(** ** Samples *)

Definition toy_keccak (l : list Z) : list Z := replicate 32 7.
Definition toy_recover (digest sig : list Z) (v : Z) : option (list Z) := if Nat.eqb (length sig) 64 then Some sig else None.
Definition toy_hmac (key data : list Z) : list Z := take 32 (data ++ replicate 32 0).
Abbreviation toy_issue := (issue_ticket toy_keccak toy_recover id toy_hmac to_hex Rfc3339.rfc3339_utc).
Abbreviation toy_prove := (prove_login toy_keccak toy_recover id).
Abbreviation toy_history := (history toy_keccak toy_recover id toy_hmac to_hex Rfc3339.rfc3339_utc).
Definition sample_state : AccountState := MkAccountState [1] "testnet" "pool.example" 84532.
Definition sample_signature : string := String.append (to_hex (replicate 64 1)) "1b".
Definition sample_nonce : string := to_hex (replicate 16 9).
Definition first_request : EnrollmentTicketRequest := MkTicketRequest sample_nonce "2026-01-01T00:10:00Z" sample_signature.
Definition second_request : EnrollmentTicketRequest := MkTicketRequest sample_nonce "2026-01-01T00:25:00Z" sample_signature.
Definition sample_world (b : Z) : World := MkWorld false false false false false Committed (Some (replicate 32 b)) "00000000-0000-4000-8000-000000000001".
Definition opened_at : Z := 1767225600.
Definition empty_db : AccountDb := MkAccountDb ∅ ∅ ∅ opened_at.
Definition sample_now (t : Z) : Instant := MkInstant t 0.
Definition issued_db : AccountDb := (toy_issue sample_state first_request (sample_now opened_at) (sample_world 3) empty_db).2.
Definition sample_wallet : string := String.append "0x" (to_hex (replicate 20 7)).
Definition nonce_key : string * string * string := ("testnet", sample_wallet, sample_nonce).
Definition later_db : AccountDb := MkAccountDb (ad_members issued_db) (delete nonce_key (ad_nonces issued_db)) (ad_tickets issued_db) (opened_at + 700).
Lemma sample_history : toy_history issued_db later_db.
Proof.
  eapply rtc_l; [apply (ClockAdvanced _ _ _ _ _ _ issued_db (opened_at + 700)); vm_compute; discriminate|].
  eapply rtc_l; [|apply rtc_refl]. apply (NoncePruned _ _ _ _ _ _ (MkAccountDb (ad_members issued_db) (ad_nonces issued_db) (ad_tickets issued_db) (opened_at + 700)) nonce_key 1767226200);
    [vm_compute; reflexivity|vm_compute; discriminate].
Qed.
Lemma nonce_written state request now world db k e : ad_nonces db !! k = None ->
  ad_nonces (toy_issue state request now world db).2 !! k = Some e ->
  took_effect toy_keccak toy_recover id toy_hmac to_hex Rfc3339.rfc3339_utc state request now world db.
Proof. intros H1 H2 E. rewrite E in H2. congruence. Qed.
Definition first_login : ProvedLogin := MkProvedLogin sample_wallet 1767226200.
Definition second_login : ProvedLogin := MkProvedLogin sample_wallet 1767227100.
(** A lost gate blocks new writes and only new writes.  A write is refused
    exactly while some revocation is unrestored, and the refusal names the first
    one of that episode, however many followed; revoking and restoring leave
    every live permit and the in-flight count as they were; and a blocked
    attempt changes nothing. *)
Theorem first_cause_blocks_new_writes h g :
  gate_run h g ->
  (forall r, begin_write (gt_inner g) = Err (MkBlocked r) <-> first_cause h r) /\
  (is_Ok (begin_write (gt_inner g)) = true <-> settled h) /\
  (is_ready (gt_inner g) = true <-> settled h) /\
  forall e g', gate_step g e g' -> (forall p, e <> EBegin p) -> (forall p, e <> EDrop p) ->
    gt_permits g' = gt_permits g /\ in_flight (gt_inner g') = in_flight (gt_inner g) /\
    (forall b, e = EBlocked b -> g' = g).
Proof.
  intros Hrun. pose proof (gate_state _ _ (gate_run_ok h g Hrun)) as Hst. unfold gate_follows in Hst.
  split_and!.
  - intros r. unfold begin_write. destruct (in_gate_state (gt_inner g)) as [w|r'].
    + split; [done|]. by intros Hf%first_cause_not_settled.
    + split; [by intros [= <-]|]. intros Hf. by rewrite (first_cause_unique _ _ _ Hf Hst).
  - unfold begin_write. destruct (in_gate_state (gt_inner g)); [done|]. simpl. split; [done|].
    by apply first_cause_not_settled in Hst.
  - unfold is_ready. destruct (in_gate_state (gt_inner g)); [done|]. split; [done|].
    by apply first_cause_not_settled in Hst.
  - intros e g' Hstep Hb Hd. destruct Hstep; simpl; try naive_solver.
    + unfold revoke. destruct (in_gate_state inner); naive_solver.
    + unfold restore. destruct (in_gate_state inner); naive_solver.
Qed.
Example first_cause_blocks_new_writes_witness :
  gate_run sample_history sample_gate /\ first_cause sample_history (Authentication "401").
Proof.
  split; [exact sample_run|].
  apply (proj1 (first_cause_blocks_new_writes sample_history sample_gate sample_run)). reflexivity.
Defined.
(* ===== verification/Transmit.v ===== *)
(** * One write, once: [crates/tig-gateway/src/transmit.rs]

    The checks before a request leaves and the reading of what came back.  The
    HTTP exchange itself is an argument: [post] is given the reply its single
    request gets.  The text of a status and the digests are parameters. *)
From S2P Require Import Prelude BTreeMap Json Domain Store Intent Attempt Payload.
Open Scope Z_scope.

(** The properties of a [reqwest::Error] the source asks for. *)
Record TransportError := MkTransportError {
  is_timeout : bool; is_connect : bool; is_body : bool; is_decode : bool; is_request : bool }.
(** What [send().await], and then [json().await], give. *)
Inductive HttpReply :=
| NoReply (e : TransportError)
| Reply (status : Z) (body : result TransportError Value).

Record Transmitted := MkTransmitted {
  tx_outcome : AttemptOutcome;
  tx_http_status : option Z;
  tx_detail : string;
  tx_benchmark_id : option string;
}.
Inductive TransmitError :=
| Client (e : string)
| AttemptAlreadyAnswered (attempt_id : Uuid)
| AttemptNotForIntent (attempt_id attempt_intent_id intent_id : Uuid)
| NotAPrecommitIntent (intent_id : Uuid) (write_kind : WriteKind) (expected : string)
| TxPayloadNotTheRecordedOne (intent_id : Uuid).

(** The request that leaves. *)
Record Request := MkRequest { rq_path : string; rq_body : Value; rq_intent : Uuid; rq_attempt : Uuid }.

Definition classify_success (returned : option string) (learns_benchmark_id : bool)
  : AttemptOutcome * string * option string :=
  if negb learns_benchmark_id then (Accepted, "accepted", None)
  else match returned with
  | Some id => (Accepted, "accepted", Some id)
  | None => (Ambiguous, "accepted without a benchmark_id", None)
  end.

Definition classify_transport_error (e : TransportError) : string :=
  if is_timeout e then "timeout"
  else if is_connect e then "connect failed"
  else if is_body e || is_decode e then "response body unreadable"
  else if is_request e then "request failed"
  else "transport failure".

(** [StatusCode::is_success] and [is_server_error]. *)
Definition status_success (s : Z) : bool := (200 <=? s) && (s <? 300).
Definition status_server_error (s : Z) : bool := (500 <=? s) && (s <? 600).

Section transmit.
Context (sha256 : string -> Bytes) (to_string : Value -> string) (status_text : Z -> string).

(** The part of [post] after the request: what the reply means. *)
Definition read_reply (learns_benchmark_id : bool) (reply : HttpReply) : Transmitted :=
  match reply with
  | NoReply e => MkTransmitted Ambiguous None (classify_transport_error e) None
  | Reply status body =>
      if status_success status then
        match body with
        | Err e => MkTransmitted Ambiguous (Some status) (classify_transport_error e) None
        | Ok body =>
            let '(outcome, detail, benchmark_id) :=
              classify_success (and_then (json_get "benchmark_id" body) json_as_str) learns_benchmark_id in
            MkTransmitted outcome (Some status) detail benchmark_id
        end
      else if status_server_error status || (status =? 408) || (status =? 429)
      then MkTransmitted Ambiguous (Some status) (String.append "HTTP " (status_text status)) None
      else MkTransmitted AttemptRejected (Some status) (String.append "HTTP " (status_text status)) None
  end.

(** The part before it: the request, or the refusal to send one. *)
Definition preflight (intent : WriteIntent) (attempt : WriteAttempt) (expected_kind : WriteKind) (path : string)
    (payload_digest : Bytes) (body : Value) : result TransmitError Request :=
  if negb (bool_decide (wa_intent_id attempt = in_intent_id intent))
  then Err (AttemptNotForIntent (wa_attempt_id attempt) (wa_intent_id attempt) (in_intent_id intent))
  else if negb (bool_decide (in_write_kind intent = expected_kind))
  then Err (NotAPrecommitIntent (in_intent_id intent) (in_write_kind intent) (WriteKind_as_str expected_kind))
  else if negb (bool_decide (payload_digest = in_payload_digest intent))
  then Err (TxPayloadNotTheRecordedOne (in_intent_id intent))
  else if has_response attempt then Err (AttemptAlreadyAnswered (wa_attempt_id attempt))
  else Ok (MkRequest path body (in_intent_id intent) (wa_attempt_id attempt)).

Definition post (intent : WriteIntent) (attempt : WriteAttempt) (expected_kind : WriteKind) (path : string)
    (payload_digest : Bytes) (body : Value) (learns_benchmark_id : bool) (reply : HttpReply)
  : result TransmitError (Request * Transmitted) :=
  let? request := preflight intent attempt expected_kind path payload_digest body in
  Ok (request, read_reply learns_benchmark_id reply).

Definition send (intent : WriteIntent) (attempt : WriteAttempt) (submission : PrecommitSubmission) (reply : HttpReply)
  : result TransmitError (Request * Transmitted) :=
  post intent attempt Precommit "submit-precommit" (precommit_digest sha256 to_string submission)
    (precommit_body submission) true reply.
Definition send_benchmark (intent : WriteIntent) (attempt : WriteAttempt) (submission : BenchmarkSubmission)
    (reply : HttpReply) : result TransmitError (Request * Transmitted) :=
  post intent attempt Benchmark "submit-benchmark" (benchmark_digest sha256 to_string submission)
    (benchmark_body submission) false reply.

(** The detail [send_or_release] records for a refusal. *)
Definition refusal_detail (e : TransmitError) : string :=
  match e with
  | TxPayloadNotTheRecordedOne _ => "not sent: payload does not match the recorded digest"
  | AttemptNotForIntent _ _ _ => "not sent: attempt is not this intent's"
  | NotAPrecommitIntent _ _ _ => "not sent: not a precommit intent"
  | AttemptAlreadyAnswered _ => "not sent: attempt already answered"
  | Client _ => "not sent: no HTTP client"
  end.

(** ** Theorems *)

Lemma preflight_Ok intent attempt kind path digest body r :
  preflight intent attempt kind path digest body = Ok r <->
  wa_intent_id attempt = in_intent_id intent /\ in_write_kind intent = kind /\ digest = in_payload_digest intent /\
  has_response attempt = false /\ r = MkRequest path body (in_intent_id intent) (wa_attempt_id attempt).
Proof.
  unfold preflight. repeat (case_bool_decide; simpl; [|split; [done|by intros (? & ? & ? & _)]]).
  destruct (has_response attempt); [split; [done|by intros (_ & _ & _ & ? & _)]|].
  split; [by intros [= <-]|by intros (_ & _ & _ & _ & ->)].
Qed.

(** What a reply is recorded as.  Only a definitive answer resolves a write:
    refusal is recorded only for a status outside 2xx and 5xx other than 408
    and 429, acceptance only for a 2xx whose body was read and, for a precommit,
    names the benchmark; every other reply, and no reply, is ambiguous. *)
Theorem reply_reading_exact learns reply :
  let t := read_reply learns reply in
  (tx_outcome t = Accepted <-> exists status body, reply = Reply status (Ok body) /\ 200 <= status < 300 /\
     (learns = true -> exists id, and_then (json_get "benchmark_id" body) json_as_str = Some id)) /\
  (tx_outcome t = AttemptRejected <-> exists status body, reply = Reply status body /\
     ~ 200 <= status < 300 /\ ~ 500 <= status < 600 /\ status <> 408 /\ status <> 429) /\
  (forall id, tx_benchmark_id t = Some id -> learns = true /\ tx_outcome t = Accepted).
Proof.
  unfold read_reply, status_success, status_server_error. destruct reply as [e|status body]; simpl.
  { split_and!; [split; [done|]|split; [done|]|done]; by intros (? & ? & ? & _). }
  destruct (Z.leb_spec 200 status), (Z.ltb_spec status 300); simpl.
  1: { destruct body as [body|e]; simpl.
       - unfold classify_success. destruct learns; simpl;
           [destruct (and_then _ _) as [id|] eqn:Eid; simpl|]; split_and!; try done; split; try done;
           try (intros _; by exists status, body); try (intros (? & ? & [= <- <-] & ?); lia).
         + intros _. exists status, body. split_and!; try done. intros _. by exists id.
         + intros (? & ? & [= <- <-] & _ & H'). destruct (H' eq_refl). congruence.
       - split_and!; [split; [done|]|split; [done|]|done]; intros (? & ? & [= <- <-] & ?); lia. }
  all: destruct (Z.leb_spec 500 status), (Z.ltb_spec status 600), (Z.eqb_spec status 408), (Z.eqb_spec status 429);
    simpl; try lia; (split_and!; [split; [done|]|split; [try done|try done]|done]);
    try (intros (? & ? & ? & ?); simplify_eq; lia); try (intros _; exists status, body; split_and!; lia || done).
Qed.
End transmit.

::::::

__Problem details__
Go through the entries above and report each line with the string "failed" in it.

__Solution to the exercise__
  else if is_connect e then "connect failed"
  else if is_request e then "request failed"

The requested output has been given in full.